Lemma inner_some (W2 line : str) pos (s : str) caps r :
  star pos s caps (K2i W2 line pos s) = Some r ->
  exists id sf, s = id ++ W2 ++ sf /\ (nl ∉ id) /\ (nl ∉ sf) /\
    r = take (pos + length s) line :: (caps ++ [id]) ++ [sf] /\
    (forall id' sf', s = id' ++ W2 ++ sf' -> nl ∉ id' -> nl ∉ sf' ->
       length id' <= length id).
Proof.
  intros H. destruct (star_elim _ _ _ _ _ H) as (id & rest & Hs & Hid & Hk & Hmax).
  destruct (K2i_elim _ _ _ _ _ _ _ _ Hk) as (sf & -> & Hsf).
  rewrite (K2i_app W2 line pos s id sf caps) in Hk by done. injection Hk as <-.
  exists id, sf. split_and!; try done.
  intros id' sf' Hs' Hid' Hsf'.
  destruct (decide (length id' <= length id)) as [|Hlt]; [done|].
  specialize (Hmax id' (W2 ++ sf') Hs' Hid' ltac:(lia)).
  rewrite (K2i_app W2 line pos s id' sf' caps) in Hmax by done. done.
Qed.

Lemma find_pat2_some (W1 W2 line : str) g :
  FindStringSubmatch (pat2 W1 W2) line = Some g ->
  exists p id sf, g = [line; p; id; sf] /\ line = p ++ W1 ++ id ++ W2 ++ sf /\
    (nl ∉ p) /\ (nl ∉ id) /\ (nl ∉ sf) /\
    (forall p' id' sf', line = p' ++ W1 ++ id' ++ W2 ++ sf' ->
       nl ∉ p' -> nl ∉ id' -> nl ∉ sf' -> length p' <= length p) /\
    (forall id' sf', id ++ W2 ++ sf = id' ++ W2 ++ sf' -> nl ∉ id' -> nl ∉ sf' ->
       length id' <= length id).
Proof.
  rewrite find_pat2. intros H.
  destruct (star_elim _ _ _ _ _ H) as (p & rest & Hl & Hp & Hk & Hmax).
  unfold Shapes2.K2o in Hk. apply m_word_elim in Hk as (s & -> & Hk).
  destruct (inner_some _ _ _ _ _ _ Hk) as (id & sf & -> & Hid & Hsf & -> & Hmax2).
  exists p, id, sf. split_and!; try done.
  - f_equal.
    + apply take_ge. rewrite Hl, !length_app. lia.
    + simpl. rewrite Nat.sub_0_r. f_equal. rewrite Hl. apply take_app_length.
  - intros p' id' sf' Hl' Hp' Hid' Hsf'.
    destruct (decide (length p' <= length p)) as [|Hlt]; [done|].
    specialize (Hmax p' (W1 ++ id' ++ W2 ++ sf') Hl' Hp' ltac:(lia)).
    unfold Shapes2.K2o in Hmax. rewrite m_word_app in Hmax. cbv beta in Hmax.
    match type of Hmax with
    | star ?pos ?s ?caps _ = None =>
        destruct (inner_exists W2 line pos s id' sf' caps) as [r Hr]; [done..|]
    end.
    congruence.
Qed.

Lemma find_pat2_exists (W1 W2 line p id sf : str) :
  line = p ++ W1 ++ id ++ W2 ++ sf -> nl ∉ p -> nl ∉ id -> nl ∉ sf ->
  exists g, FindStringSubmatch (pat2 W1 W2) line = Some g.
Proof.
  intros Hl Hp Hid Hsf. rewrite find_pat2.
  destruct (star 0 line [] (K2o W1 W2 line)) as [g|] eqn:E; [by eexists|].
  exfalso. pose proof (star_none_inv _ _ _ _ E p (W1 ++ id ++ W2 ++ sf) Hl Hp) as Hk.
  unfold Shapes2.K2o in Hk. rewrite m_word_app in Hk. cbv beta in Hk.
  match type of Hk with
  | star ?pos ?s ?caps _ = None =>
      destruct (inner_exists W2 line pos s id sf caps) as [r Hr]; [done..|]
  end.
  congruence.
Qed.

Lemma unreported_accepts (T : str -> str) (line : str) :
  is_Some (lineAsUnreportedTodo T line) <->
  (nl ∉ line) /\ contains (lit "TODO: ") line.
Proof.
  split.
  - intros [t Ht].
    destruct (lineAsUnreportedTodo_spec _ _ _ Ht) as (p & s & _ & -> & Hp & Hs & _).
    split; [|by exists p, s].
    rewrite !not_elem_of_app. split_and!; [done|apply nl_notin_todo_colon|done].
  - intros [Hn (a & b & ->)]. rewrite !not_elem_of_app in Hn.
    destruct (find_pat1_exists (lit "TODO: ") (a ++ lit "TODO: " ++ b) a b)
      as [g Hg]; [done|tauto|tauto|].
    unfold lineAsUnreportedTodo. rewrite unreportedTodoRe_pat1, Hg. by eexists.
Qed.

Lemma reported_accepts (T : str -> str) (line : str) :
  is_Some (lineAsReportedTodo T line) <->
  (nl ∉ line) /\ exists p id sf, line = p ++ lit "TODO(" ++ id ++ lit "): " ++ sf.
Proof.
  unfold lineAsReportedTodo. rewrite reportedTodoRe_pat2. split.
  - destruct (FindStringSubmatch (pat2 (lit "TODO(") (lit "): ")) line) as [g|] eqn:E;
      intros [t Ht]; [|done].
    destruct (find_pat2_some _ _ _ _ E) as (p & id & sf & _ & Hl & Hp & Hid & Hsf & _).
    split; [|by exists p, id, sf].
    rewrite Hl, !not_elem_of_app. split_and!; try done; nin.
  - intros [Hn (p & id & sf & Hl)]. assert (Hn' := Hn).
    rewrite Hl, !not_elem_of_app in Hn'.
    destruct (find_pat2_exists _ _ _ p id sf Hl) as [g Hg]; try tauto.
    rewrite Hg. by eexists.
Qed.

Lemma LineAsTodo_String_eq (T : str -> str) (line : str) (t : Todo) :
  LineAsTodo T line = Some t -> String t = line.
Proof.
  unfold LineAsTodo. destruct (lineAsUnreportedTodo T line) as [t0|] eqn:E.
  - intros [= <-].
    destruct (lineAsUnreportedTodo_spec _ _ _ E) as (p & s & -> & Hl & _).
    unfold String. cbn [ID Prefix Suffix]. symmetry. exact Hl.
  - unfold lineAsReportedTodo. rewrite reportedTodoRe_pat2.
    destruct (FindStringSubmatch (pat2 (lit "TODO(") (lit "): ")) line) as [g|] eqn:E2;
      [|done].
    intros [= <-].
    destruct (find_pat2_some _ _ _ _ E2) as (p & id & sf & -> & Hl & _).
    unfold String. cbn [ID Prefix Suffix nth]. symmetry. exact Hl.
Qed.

» **Assignment**: Print every line of the records above without a single difference.

» **Solution**:
Lemma inner_some (W2 line : str) pos (s : str) caps r :
  star pos s caps (K2i W2 line pos s) = Some r ->
  exists id sf, s = id ++ W2 ++ sf /\ (nl ∉ id) /\ (nl ∉ sf) /\
    r = take (pos + length s) line :: (caps ++ [id]) ++ [sf] /\
    (forall id' sf', s = id' ++ W2 ++ sf' -> nl ∉ id' -> nl ∉ sf' ->
       length id' <= length id).
Proof.
  intros H. destruct (star_elim _ _ _ _ _ H) as (id & rest & Hs & Hid & Hk & Hmax).
  destruct (K2i_elim _ _ _ _ _ _ _ _ Hk) as (sf & -> & Hsf).
  rewrite (K2i_app W2 line pos s id sf caps) in Hk by done. injection Hk as <-.
  exists id, sf. split_and!; try done.
  intros id' sf' Hs' Hid' Hsf'.
  destruct (decide (length id' <= length id)) as [|Hlt]; [done|].
  specialize (Hmax id' (W2 ++ sf') Hs' Hid' ltac:(lia)).
  rewrite (K2i_app W2 line pos s id' sf' caps) in Hmax by done. done.
Qed.

Lemma find_pat2_some (W1 W2 line : str) g :
  FindStringSubmatch (pat2 W1 W2) line = Some g ->
  exists p id sf, g = [line; p; id; sf] /\ line = p ++ W1 ++ id ++ W2 ++ sf /\
    (nl ∉ p) /\ (nl ∉ id) /\ (nl ∉ sf) /\
    (forall p' id' sf', line = p' ++ W1 ++ id' ++ W2 ++ sf' ->
       nl ∉ p' -> nl ∉ id' -> nl ∉ sf' -> length p' <= length p) /\
    (forall id' sf', id ++ W2 ++ sf = id' ++ W2 ++ sf' -> nl ∉ id' -> nl ∉ sf' ->
       length id' <= length id).
Proof.
  rewrite find_pat2. intros H.
  destruct (star_elim _ _ _ _ _ H) as (p & rest & Hl & Hp & Hk & Hmax).
  unfold Shapes2.K2o in Hk. apply m_word_elim in Hk as (s & -> & Hk).
  destruct (inner_some _ _ _ _ _ _ Hk) as (id & sf & -> & Hid & Hsf & -> & Hmax2).
  exists p, id, sf. split_and!; try done.
  - f_equal.
    + apply take_ge. rewrite Hl, !length_app. lia.
    + simpl. rewrite Nat.sub_0_r. f_equal. rewrite Hl. apply take_app_length.
  - intros p' id' sf' Hl' Hp' Hid' Hsf'.
    destruct (decide (length p' <= length p)) as [|Hlt]; [done|].
    specialize (Hmax p' (W1 ++ id' ++ W2 ++ sf') Hl' Hp' ltac:(lia)).
    unfold Shapes2.K2o in Hmax. rewrite m_word_app in Hmax. cbv beta in Hmax.
    match type of Hmax with
    | star ?pos ?s ?caps _ = None =>
        destruct (inner_exists W2 line pos s id' sf' caps) as [r Hr]; [done..|]
    end.
    congruence.
Qed.

Lemma find_pat2_exists (W1 W2 line p id sf : str) :
  line = p ++ W1 ++ id ++ W2 ++ sf -> nl ∉ p -> nl ∉ id -> nl ∉ sf ->
  exists g, FindStringSubmatch (pat2 W1 W2) line = Some g.
Proof.
  intros Hl Hp Hid Hsf. rewrite find_pat2.
  destruct (star 0 line [] (K2o W1 W2 line)) as [g|] eqn:E; [by eexists|].
  exfalso. pose proof (star_none_inv _ _ _ _ E p (W1 ++ id ++ W2 ++ sf) Hl Hp) as Hk.
  unfold Shapes2.K2o in Hk. rewrite m_word_app in Hk. cbv beta in Hk.
  match type of Hk with
  | star ?pos ?s ?caps _ = None =>
      destruct (inner_exists W2 line pos s id sf caps) as [r Hr]; [done..|]
  end.
  congruence.
Qed.

Lemma unreported_accepts (T : str -> str) (line : str) :
  is_Some (lineAsUnreportedTodo T line) <->
  (nl ∉ line) /\ contains (lit "TODO: ") line.
Proof.
  split.
  - intros [t Ht].
    destruct (lineAsUnreportedTodo_spec _ _ _ Ht) as (p & s & _ & -> & Hp & Hs & _).
    split; [|by exists p, s].
    rewrite !not_elem_of_app. split_and!; [done|apply nl_notin_todo_colon|done].
  - intros [Hn (a & b & ->)]. rewrite !not_elem_of_app in Hn.
    destruct (find_pat1_exists (lit "TODO: ") (a ++ lit "TODO: " ++ b) a b)
      as [g Hg]; [done|tauto|tauto|].
    unfold lineAsUnreportedTodo. rewrite unreportedTodoRe_pat1, Hg. by eexists.
Qed.

Lemma reported_accepts (T : str -> str) (line : str) :
  is_Some (lineAsReportedTodo T line) <->
  (nl ∉ line) /\ exists p id sf, line = p ++ lit "TODO(" ++ id ++ lit "): " ++ sf.
Proof.
  unfold lineAsReportedTodo. rewrite reportedTodoRe_pat2. split.
  - destruct (FindStringSubmatch (pat2 (lit "TODO(") (lit "): ")) line) as [g|] eqn:E;
      intros [t Ht]; [|done].
    destruct (find_pat2_some _ _ _ _ E) as (p & id & sf & _ & Hl & Hp & Hid & Hsf & _).
    split; [|by exists p, id, sf].
    rewrite Hl, !not_elem_of_app. split_and!; try done; nin.
  - intros [Hn (p & id & sf & Hl)]. assert (Hn' := Hn).
    rewrite Hl, !not_elem_of_app in Hn'.
    destruct (find_pat2_exists _ _ _ p id sf Hl) as [g Hg]; try tauto.
    rewrite Hg. by eexists.
Qed.

Lemma LineAsTodo_String_eq (T : str -> str) (line : str) (t : Todo) :
  LineAsTodo T line = Some t -> String t = line.
Proof.
  unfold LineAsTodo. destruct (lineAsUnreportedTodo T line) as [t0|] eqn:E.
  - intros [= <-].
    destruct (lineAsUnreportedTodo_spec _ _ _ E) as (p & s & -> & Hl & _).
    unfold String. cbn [ID Prefix Suffix]. symmetry. exact Hl.
  - unfold lineAsReportedTodo. rewrite reportedTodoRe_pat2.
    destruct (FindStringSubmatch (pat2 (lit "TODO(") (lit "): ")) line) as [g|] eqn:E2;
      [|done].
    intros [= <-].
    destruct (find_pat2_some _ _ _ _ E2) as (p & id & sf & -> & Hl & _).
    unfold String. cbn [ID Prefix Suffix nth]. symmetry. exact Hl.
Qed.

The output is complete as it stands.